A legal name or wallet name is the name that identifies a person for legal, administrative and other official purposes. A person's legal birth name generally is the name of the person that was given for the purpose of registration of the birth and which then appears on a birth certificate (see birth name), but may change subsequently. Most jurisdictions require the use of a legal name for all legal and administrative purposes, and some jurisdictions permit or require a name change to be recorded at marriage. The legal name may need to be used on various government issued documents (e.g., a court order). The term is also used when an individual changes their name, typically after reaching a certain legal age (usually eighteen or over, though it can be as low as fourteen in several European nations). A person's legal name typically is the same as their personal name, comprising a given name and a surname. The order varies according to culture and country. There are also country-by-country differences on changes of legal names by marriage. (See married name.) Most countries require by law the registration of a name for newborn children, and some can refuse registration of "undesirable" names.

== Name change ==

Some people legally change their name to be different from their birth name. Reasons for doing so include:
- Marriage, which usually involves adopting their spouse's surname. Some couples choose to blend their names together or choose a new surname entirely.
- Adoption, where the child's surname is changed to match that of their adoptive family.
- Transgender people adopting a name that aligns with their gender identity. The usage of their previous name is called deadnaming.
- Dislike of birth name.
- To remove associations with a slave name imposed on their ancestors.
- To reclaim a traditional name.
- To signify a religious conversion or entrance in some clerical or religious orders.
- A new identity resulting from witness protection.

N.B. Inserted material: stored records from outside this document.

Lemma occurs_S t c h i : occurs t (c :: h) (S i) ↔ occurs t h i.
Proof. done. Qed.

Lemma occurs_length t h i : t ≠ [] → occurs t h i → (i + length t ≤ length h)%nat.
Proof.
  intros Ht Ho. apply (f_equal length) in Ho. rewrite length_take, length_drop in Ho.
  assert (length t ≠ O) by (by destruct t). lia.
Qed.

Lemma strnstr_loop_ok b buffer token n t : t ≠ [] → cstr b token t → ∀ h fuel p,
  cstr b p h → (length h < fuel)%nat →
  (∃ i : nat, strnstr_loop fuel b p buffer token (zlen t) n = Ok (p + Z.of_nat i) ∧ p + Z.of_nat i + zlen t ≤ buffer + n ∧
     occurs t h i ∧ ∀ j : nat, (j < i)%nat → ¬ occurs t h j) ∨
  strnstr_loop fuel b p buffer token (zlen t) n = Ok 0 ∧
    ∀ i : nat, p + Z.of_nat i + zlen t ≤ buffer + n → ¬ occurs t h i.
Proof.
  intros Ht Htok. induction h as [|c h IH]; intros fuel p Hp Hf; destruct fuel as [|fuel]; simpl in Hf; try lia;
    cbn [strnstr_loop].
  { apply cstr_nil in Hp as ->. right. split; [done|]. intros i _ Ho.
    apply occurs_length in Ho; [|done]. destruct t; simpl in *; [done|lia]. }
  pose proof Hp as (Hl & Hc & Hp')%cstr_cons. rewrite Hl, (cstr_head _ _ _ Htok). cbn [deref mbind res_bind].
  replace (c =? 0) with false by lia. cbn [negb andb].
  destruct (_ <=? _) eqn:E; breflect.
  2:{ right. split; [done|]. intros i Hi. lia. }
  destruct (strncmp_ok b t (c :: h) p token Hp Htok) as (r & Hr & Hr0).
  assert (Hfound : (if c =? default 0 (head t) then r ← strncmp (Z.to_nat (zlen t)) b p token; Ok (r =? 0)
                    else Ok false) = Ok (r =? 0)).
  { unfold zlen. rewrite Nat2Z.id, Hr. cbn [mbind res_bind]. destruct (c =? _) eqn:E2; [done|]. breflect.
    f_equal. symmetry. apply Z.eqb_neq. rewrite Hr0. destruct t; [done|]. simpl. by intros [=]. }
  rewrite Hfound. cbn [mbind res_bind]. destruct (r =? 0) eqn:E0; breflect.
  { left. exists O. split_and!; [f_equal; lia|lia|by apply occurs_0, Hr0|lia]. }
  assert (Hno : ¬ occurs t (c :: h) 0) by (rewrite occurs_0, <-Hr0; done).
  destruct (IH fuel (p + 1) Hp') as [(i & -> & Hi & Ho & Hj)|[-> Hn]]; [lia| |].
  - left. exists (S i). split_and!; [f_equal; lia|lia|done|].
    intros [|j] Hlt; [done|]. rewrite occurs_S. apply Hj. lia.
  - right. split; [done|]. intros [|i] Hi; [done|]. rewrite occurs_S. apply Hn. lia.
Qed.

(** lwip_strnstr finds the first occurrence: for NUL-terminated [buffer] and
    [token] the loop ends with the address of the first occurrence of the token,
    which lies within the first [n] characters, or with NULL when no occurrence
    lies within them. *)
Theorem lwip_strnstr_first b buffer token n h t :
  cstr b buffer h → cstr b token t → 0 ≤ n →
  (∃ i : nat, lwip_strnstr b buffer token n = Ok (buffer + Z.of_nat i) ∧ Z.of_nat i + zlen t ≤ n ∧
     occurs t h i ∧ ∀ j : nat, (j < i)%nat → ¬ occurs t h j) ∨
  lwip_strnstr b buffer token n = Ok 0 ∧ ∀ i : nat, Z.of_nat i + zlen t ≤ n → ¬ occurs t h i.
Proof.
  intros Hb Ht Hn. unfold lwip_strnstr. rewrite (strlen_ok _ _ _ Ht). cbn [mbind res_bind].
  destruct (zlen t =? 0) eqn:E; breflect.
  - left. exists O. destruct t; [|unfold zlen in E; simpl in E; lia]. split_and!; [f_equal; lia|lia|done|lia].
  - destruct (strnstr_loop_ok b buffer token n t) with (h := h) (fuel := walk_fuel b) (p := buffer)
      as [(i & -> & Hi & Ho & Hj)|[-> Hno]]; try done; [by intros ->|by apply (cstr_fuel _ _ _ Hb)| |].
    + left. exists i. split_and!; [done|lia|done|done].
    + right. split; [done|]. intros i Hi. apply Hno. lia.
Qed.

(** A property of all pairs of bytes can be computed. *)
Lemma byte_pairs (f : Z → Z → bool) :
  forallb (λ x, forallb (f x) (seqZ 0 256)) (seqZ 0 256) = true →
  ∀ x y, is_u8 x → is_u8 y → f x y = true.
Proof.
  intros H x y Hx Hy. rewrite forallb_forall in H.
  specialize (H x). rewrite forallb_forall in H. apply H; apply list_elem_of_In, elem_of_seqZ; ulia.
Qed.

Lemma chars_differ_eq c1 c2 : is_u8 c1 → is_u8 c2 →
  chars_differ c1 c2 = negb (tolower c1 =? tolower c2).
Proof.
  intros H1 H2. apply eqb_prop.
  apply (byte_pairs (λ x y, Bool.eqb (chars_differ x y) (negb (tolower x =? tolower y)))); [|done|done].
  vm_compute. reflexivity.
Qed.

Lemma tolower_0 c : is_u8 c → tolower c = 0 → c = 0.
Proof. intros Hc. unfold tolower. destruct (_ && _) eqn:E; breflect; ulia. Qed.

Lemma tolower_pos_0 c : 0 < c < 256 → (tolower c =? tolower 0) = false.
Proof. intros Hc. apply Z.eqb_neq. change (tolower 0) with 0. intros E%tolower_0; ulia. Qed.

(** The loops compare the strings character by character, terminators included;
    [n] is the number of characters a call may look at. *)
Definition same_prefix (n : Z) (l1 l2 : list Z) : bool :=
  bool_decide (take (Z.to_nat n) (map tolower l1) = take (Z.to_nat n) (map tolower l2)).

Lemma cstr_byte b a l : cstr b a l →
  ∃ c, b !! a = Some c ∧ is_u8 c ∧ (c = 0 ∧ l = [] ∨ ∃ l', 0 < c ∧ l = c :: l' ∧ cstr b (a + 1) l').
Proof.
  intros H. pose proof (cstr_head _ _ _ H) as Hh. destruct l as [|c l]; simpl in Hh.
  - exists 0. split; [done|]; split; [ulia|by left].
  - apply cstr_cons in H as (_ & Hc & H). exists c. split; [done|]. split; [ulia|].
    right. exists l. by split; [lia|].
Qed.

==Jurisdiction by country==
===Canada===
====Quebec====
The Civil Code of Quebec states that "Every person exercises his civil rights under the name assigned to him and stated in his act of birth," and spouses retain their legal names upon marriage. However, a woman married prior to April 2, 1981 is entitled to use her spouse's name in the exercise of her civil rights, provided that they were doing so at that date. A person's legal name can be changed, upon registration, only under prescribed conditions, and only where the person has been domiciled in Quebec for at least one year.

===Germany===
In Germany, names are regulated to a large extent. Apart from possibly adopting the partner's name upon marriage, German citizens may only change their name for a recognised important reason. Among other reasons, a change of names is permitted when the name can give rise to confusion, ridicule, unusual orthographic difficulties, or stigmatization. In certain situations, children's last names may also be changed to their natural, foster or adoptive parent's last name. Transgender people may change their first names. Foreign names in writing systems that are not based on Latin are transliterated according to rules which may conflict with the system of transcribing or transliterating names that is used in the country of origin. Former titles of nobility became integrated into the last names in 1919 but continue to be adapted according to gender and other circumstances.

===United Kingdom===
In the UK, businesses that trade under names other than those of the owner or a corporate entity must display the name of owner and an address at which documents may be served, or the name and registered number of the corporate body and its registered address. The requirements apply to sole traders and partnerships, but there are special provisions for large partnerships where listing all partners would be onerous.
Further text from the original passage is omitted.